## YOUR OBJECTIVE
Reproduce every record exactly as written.

*** LISTED ENTRIES

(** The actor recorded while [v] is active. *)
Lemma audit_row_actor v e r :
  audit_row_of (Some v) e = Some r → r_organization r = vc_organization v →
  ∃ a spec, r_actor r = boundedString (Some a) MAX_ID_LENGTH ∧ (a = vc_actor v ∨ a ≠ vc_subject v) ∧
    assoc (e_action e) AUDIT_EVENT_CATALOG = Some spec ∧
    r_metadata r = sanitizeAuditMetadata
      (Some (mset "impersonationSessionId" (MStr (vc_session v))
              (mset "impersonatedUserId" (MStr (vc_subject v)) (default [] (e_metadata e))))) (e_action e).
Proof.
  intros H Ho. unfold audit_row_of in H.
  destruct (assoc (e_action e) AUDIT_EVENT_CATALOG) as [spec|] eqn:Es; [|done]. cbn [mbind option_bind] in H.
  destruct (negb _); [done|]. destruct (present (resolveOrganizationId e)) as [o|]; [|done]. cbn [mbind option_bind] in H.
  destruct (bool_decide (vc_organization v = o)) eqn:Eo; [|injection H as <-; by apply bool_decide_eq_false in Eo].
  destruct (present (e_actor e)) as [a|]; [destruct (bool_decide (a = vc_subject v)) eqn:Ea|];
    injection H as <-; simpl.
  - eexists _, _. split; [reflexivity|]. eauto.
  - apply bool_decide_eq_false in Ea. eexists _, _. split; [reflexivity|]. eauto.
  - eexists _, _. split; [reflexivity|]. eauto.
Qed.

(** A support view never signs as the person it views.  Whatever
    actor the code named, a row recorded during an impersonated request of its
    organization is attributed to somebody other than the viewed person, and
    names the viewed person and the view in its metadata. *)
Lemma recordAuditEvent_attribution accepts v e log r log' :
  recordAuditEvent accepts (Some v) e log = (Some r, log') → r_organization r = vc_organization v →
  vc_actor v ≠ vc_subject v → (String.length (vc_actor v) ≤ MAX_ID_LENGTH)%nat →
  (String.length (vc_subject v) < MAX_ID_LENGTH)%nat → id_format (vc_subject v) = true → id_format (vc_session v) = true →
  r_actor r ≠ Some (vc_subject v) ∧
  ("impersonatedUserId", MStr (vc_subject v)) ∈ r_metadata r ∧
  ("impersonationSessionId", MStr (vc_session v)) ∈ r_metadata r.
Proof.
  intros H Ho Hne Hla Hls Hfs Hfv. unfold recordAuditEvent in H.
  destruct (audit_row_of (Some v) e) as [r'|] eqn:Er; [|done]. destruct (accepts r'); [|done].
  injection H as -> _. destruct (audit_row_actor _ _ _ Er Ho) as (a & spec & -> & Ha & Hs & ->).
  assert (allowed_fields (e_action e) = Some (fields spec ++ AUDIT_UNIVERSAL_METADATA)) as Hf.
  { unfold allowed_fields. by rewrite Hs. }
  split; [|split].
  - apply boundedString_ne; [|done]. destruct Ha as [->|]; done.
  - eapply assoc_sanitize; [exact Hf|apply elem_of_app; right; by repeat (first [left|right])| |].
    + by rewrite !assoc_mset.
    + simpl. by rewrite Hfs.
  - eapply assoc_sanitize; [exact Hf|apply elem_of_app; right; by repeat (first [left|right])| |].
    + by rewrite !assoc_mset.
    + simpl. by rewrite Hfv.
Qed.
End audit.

******

## ANSWER SECTION
(** The actor recorded while [v] is active. *)
Lemma audit_row_actor v e r :
  audit_row_of (Some v) e = Some r → r_organization r = vc_organization v →
  ∃ a spec, r_actor r = boundedString (Some a) MAX_ID_LENGTH ∧ (a = vc_actor v ∨ a ≠ vc_subject v) ∧
    assoc (e_action e) AUDIT_EVENT_CATALOG = Some spec ∧
    r_metadata r = sanitizeAuditMetadata
      (Some (mset "impersonationSessionId" (MStr (vc_session v))
              (mset "impersonatedUserId" (MStr (vc_subject v)) (default [] (e_metadata e))))) (e_action e).
Proof.
  intros H Ho. unfold audit_row_of in H.
  destruct (assoc (e_action e) AUDIT_EVENT_CATALOG) as [spec|] eqn:Es; [|done]. cbn [mbind option_bind] in H.
  destruct (negb _); [done|]. destruct (present (resolveOrganizationId e)) as [o|]; [|done]. cbn [mbind option_bind] in H.
  destruct (bool_decide (vc_organization v = o)) eqn:Eo; [|injection H as <-; by apply bool_decide_eq_false in Eo].
  destruct (present (e_actor e)) as [a|]; [destruct (bool_decide (a = vc_subject v)) eqn:Ea|];
    injection H as <-; simpl.
  - eexists _, _. split; [reflexivity|]. eauto.
  - apply bool_decide_eq_false in Ea. eexists _, _. split; [reflexivity|]. eauto.
  - eexists _, _. split; [reflexivity|]. eauto.
Qed.

(** A support view never signs as the person it views.  Whatever
    actor the code named, a row recorded during an impersonated request of its
    organization is attributed to somebody other than the viewed person, and
    names the viewed person and the view in its metadata. *)
Lemma recordAuditEvent_attribution accepts v e log r log' :
  recordAuditEvent accepts (Some v) e log = (Some r, log') → r_organization r = vc_organization v →
  vc_actor v ≠ vc_subject v → (String.length (vc_actor v) ≤ MAX_ID_LENGTH)%nat →
  (String.length (vc_subject v) < MAX_ID_LENGTH)%nat → id_format (vc_subject v) = true → id_format (vc_session v) = true →
  r_actor r ≠ Some (vc_subject v) ∧
  ("impersonatedUserId", MStr (vc_subject v)) ∈ r_metadata r ∧
  ("impersonationSessionId", MStr (vc_session v)) ∈ r_metadata r.
Proof.
  intros H Ho Hne Hla Hls Hfs Hfv. unfold recordAuditEvent in H.
  destruct (audit_row_of (Some v) e) as [r'|] eqn:Er; [|done]. destruct (accepts r'); [|done].
  injection H as -> _. destruct (audit_row_actor _ _ _ Er Ho) as (a & spec & -> & Ha & Hs & ->).
  assert (allowed_fields (e_action e) = Some (fields spec ++ AUDIT_UNIVERSAL_METADATA)) as Hf.
  { unfold allowed_fields. by rewrite Hs. }
  split; [|split].
  - apply boundedString_ne; [|done]. destruct Ha as [->|]; done.
  - eapply assoc_sanitize; [exact Hf|apply elem_of_app; right; by repeat (first [left|right])| |].
    + by rewrite !assoc_mset.
    + simpl. by rewrite Hfs.
  - eapply assoc_sanitize; [exact Hf|apply elem_of_app; right; by repeat (first [left|right])| |].
    + by rewrite !assoc_mset.
    + simpl. by rewrite Hfv.
Qed.
End audit.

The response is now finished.